(Dataset entries)
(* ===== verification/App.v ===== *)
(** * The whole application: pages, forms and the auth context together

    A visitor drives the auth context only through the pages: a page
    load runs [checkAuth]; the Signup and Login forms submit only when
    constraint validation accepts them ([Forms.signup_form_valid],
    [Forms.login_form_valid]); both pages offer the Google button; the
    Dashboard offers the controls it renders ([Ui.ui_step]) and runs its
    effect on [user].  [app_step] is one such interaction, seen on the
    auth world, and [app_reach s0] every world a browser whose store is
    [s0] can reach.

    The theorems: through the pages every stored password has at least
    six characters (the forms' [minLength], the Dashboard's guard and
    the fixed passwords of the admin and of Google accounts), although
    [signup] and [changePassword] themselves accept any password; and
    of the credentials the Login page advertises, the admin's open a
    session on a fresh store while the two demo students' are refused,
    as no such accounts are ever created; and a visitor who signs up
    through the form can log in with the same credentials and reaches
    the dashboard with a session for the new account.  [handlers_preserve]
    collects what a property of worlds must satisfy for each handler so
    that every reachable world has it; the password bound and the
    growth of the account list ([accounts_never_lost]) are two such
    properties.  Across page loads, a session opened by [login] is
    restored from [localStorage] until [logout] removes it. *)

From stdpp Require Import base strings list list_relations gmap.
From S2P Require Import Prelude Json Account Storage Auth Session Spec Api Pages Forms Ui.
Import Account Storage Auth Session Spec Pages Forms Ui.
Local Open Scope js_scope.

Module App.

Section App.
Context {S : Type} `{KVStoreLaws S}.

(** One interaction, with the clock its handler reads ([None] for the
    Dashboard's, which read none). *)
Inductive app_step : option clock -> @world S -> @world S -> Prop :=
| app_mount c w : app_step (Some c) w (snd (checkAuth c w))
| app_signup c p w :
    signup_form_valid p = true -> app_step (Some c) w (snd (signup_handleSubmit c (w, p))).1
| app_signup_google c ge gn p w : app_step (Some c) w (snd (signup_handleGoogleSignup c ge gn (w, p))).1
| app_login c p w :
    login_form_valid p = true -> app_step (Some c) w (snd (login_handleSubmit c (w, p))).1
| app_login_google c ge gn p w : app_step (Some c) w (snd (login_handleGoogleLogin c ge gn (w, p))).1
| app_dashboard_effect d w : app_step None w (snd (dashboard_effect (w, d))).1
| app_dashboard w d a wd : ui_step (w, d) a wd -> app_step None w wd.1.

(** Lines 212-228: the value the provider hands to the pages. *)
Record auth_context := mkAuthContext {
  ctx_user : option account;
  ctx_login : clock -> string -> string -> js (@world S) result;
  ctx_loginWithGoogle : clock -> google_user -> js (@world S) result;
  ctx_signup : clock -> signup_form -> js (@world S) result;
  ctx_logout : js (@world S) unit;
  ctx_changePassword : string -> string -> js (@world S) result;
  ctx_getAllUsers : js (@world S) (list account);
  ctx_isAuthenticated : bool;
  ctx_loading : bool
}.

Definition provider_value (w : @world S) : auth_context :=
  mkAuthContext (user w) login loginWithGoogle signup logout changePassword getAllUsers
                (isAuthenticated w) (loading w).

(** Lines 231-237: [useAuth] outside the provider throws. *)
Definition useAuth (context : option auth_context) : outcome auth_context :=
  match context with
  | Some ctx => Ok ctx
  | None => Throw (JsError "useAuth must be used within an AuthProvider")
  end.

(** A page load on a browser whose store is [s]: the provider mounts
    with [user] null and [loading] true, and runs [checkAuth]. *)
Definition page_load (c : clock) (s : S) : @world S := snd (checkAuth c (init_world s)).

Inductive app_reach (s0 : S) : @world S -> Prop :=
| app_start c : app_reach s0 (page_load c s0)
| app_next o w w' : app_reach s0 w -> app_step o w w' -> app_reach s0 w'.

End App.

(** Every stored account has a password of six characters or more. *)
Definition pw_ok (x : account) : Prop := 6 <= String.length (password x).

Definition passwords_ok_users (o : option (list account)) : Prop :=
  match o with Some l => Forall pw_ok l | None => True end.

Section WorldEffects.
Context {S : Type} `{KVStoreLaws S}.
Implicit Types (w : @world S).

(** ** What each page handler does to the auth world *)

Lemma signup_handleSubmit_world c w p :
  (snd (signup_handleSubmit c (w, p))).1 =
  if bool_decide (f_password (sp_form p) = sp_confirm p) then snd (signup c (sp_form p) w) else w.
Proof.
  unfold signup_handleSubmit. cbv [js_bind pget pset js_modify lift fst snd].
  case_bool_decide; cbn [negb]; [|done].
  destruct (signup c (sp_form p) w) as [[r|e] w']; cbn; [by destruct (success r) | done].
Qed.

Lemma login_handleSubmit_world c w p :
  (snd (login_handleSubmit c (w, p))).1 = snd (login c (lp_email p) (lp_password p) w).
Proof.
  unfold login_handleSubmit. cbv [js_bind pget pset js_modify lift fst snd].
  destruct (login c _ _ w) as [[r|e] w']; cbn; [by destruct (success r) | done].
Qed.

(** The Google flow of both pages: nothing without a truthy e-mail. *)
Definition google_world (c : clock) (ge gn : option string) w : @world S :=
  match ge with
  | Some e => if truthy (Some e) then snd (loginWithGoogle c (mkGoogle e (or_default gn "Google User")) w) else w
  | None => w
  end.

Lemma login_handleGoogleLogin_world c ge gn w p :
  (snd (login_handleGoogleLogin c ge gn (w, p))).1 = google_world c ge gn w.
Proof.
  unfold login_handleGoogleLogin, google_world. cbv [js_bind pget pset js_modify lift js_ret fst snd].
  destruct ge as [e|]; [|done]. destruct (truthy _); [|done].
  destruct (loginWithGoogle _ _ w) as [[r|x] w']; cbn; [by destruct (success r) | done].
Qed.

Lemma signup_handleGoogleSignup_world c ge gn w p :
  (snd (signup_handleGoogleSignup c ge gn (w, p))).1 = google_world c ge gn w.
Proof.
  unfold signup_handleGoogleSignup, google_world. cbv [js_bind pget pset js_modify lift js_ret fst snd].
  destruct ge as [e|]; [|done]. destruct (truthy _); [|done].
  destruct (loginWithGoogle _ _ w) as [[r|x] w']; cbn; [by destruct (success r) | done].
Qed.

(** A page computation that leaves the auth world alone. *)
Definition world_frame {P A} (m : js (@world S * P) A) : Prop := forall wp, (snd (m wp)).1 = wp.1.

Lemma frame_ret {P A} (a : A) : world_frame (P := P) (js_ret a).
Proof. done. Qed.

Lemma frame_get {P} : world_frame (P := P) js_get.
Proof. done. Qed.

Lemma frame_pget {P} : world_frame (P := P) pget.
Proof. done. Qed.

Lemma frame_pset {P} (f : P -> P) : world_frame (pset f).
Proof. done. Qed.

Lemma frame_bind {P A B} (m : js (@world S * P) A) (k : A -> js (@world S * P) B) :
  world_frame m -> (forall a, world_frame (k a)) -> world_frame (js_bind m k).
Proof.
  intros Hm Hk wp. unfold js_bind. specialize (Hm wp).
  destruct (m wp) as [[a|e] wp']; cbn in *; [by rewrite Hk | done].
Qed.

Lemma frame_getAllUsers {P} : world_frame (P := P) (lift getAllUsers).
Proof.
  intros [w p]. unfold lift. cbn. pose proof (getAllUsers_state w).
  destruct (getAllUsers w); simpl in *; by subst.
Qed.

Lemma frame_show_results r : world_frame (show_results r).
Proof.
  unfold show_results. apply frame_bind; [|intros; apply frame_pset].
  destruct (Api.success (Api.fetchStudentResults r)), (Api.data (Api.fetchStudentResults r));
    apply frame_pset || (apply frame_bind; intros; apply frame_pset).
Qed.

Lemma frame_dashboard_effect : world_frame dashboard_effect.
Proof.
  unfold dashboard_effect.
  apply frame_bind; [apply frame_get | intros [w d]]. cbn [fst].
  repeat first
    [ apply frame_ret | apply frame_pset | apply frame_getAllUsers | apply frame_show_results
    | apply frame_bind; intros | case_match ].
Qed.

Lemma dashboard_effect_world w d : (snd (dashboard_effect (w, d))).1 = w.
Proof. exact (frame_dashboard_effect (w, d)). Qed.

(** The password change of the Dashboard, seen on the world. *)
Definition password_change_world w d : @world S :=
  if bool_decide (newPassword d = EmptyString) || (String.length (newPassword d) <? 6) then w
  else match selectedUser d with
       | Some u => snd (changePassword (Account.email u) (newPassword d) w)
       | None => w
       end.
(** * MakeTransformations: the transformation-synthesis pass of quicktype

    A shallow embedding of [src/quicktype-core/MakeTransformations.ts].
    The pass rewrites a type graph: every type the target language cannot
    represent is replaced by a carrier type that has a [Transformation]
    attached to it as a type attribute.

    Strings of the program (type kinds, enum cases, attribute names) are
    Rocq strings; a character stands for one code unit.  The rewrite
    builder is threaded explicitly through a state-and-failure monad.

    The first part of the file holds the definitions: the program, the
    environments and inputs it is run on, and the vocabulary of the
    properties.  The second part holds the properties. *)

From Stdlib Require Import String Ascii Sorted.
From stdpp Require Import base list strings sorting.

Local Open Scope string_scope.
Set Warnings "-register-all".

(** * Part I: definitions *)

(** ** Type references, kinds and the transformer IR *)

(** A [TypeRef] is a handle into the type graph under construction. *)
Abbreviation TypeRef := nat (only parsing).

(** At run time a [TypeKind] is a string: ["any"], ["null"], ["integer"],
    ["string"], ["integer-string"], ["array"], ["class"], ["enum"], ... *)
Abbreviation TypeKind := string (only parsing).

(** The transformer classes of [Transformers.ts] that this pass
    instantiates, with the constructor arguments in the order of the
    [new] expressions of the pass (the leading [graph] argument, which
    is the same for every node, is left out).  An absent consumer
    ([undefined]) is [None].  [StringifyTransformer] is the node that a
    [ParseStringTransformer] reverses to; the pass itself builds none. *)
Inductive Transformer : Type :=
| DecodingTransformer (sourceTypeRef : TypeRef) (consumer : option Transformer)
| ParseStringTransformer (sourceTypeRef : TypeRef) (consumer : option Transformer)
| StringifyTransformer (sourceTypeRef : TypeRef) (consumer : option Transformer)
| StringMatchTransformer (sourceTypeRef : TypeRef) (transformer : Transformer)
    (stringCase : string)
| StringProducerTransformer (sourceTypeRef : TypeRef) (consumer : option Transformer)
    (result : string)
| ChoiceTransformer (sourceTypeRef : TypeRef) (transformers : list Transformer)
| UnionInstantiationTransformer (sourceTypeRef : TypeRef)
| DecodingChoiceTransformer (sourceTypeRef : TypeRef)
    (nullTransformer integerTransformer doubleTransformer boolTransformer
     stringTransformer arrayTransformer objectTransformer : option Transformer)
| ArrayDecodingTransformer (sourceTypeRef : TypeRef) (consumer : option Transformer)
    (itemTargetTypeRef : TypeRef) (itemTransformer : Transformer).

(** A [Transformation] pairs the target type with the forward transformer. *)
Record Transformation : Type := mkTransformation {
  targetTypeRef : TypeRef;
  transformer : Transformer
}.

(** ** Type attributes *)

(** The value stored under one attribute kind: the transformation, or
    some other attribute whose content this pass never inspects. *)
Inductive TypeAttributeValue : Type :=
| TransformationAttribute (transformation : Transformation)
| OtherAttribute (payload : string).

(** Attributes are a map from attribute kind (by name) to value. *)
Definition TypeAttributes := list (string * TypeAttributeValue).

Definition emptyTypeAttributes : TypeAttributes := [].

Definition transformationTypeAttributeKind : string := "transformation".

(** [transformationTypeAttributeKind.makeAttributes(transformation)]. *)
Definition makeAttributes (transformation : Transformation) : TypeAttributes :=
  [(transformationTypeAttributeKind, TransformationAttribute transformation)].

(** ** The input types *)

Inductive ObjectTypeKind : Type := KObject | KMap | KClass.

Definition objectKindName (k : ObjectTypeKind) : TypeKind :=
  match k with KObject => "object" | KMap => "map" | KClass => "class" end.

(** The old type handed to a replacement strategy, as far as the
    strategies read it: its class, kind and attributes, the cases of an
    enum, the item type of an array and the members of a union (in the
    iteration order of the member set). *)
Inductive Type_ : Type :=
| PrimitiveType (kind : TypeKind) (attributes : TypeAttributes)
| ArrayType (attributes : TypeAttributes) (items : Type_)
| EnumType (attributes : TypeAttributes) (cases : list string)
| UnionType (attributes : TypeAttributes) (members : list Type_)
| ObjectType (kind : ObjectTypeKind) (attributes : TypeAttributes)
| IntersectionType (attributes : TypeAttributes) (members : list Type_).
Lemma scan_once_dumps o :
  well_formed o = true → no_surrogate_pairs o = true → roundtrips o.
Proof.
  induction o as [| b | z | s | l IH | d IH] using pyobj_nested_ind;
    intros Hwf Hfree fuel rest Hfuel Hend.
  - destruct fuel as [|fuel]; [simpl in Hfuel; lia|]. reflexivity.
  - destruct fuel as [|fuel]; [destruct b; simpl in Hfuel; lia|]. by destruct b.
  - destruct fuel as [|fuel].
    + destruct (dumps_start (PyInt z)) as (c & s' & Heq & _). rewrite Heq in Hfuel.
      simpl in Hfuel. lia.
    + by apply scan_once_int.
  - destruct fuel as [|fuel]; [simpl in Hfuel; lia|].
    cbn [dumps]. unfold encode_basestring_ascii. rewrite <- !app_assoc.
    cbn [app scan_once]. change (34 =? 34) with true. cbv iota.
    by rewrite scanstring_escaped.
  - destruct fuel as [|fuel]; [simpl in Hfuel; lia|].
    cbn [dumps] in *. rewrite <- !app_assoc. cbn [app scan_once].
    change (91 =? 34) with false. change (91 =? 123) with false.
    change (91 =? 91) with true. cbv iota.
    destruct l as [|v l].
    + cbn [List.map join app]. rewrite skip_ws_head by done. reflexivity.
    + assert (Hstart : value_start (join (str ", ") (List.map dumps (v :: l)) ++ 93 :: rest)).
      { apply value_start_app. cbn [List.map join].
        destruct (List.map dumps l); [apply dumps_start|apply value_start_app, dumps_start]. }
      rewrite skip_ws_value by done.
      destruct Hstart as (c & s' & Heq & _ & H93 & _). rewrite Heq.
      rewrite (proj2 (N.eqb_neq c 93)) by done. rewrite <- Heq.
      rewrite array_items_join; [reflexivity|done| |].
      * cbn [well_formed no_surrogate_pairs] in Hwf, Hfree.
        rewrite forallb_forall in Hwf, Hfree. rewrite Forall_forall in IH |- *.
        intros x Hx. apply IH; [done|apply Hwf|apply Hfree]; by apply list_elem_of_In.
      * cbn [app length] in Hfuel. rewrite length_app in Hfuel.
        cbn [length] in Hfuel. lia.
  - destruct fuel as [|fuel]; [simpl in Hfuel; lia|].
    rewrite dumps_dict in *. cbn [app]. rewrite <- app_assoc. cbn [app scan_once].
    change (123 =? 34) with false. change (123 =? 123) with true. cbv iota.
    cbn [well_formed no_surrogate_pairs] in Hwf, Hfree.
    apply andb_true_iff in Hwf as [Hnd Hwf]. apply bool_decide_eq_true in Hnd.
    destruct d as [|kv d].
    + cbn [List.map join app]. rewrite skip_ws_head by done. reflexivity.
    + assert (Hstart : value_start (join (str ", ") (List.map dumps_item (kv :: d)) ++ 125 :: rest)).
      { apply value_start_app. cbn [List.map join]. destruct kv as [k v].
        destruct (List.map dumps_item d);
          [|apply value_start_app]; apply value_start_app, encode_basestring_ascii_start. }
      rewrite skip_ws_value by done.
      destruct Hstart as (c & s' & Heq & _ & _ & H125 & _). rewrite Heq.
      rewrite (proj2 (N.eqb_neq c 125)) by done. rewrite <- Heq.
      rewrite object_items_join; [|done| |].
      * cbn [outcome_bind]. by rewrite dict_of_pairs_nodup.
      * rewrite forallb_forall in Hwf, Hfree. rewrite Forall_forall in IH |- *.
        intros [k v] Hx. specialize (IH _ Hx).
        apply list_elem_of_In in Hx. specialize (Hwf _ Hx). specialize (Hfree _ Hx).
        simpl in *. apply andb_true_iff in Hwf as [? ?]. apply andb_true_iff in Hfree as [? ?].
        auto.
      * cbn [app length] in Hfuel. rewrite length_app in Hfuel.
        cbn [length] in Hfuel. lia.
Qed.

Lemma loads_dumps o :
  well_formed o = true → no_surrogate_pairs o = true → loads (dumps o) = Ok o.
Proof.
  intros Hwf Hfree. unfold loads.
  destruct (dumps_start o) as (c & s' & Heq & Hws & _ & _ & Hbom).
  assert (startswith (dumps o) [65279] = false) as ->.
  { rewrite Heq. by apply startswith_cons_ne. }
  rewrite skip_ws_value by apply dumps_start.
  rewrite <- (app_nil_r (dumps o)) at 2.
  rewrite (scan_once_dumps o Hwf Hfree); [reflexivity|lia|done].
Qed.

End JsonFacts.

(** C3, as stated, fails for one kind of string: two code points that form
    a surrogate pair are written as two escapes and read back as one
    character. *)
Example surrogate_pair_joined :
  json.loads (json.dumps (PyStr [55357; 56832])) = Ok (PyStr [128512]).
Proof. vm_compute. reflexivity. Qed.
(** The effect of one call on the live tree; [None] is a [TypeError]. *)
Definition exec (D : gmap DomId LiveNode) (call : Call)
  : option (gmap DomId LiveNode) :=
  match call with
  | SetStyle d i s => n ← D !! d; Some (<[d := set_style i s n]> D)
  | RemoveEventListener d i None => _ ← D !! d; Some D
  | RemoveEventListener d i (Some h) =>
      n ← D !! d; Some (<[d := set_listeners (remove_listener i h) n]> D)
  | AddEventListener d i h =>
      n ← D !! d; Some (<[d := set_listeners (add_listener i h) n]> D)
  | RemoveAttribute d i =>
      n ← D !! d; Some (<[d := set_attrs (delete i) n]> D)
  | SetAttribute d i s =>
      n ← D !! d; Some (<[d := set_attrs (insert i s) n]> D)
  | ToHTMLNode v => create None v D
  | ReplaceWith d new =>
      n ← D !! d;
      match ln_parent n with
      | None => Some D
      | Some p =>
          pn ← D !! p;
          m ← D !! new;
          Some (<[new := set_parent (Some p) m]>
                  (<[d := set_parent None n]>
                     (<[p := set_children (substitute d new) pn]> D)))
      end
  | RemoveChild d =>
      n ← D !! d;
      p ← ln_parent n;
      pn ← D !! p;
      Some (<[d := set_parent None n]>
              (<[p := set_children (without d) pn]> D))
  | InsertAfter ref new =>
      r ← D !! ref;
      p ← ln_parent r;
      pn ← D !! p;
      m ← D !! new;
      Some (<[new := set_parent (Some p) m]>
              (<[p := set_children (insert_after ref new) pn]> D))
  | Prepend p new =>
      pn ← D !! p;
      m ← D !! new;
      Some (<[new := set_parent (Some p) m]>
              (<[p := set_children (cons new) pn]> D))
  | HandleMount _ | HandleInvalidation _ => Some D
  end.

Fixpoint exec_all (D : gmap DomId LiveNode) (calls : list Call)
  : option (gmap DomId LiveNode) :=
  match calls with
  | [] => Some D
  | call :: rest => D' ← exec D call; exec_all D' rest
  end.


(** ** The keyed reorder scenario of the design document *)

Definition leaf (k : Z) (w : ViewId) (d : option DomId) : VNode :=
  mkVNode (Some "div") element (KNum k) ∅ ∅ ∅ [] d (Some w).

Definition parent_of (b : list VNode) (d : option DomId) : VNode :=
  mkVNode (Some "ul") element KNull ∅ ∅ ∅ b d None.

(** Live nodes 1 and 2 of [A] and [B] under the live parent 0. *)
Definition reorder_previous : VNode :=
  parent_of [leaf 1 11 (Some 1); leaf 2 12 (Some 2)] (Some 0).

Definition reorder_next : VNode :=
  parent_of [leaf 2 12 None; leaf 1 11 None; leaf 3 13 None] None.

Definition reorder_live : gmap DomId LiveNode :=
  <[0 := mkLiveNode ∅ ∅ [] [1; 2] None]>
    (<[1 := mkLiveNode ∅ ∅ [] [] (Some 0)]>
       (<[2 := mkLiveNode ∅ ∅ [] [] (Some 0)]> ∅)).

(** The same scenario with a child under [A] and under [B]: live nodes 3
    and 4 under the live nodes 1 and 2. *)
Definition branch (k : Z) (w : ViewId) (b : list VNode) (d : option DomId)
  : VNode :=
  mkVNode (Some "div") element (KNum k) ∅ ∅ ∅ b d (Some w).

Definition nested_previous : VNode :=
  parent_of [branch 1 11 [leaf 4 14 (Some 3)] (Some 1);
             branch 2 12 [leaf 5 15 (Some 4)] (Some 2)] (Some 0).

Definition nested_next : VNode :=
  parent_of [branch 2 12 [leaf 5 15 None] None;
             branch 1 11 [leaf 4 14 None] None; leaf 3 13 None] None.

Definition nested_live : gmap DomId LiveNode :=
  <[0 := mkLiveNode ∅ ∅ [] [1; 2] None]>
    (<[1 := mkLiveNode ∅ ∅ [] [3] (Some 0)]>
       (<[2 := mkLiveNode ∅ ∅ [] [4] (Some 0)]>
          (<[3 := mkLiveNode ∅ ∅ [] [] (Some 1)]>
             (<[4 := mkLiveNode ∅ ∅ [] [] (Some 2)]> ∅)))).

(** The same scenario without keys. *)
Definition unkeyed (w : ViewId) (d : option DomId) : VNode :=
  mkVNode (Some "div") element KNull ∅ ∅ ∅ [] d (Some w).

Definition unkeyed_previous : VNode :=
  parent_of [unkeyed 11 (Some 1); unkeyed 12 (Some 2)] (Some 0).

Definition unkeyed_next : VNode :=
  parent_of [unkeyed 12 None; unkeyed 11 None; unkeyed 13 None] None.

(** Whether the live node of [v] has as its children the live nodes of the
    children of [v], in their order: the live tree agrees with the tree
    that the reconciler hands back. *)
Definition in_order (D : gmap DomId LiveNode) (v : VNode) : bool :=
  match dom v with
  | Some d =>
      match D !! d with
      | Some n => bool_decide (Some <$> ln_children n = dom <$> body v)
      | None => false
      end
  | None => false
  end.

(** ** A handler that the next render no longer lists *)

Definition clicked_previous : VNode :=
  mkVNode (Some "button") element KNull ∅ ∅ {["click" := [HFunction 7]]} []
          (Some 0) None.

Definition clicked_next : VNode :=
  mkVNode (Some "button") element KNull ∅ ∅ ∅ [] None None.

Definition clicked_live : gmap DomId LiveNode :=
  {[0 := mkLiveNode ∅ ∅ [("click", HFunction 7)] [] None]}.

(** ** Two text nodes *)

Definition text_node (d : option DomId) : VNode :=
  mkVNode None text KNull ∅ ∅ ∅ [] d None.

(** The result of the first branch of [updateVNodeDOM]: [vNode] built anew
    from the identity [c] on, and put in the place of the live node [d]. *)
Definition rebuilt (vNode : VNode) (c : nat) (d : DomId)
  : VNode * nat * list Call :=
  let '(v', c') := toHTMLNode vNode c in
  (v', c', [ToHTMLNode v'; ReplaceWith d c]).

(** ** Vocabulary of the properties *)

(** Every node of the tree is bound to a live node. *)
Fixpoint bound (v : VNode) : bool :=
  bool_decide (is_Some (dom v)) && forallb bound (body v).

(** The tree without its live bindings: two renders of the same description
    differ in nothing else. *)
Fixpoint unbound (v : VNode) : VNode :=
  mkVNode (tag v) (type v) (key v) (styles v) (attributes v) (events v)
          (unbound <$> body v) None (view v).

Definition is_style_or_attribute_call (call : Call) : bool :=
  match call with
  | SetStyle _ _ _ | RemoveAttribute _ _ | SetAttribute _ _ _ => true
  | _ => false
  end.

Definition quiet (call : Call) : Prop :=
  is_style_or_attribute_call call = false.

YOUR GOAL: Determine the number of lines in the records that include the string "consumer", and respond with that number only.

TASK OUTPUT: 6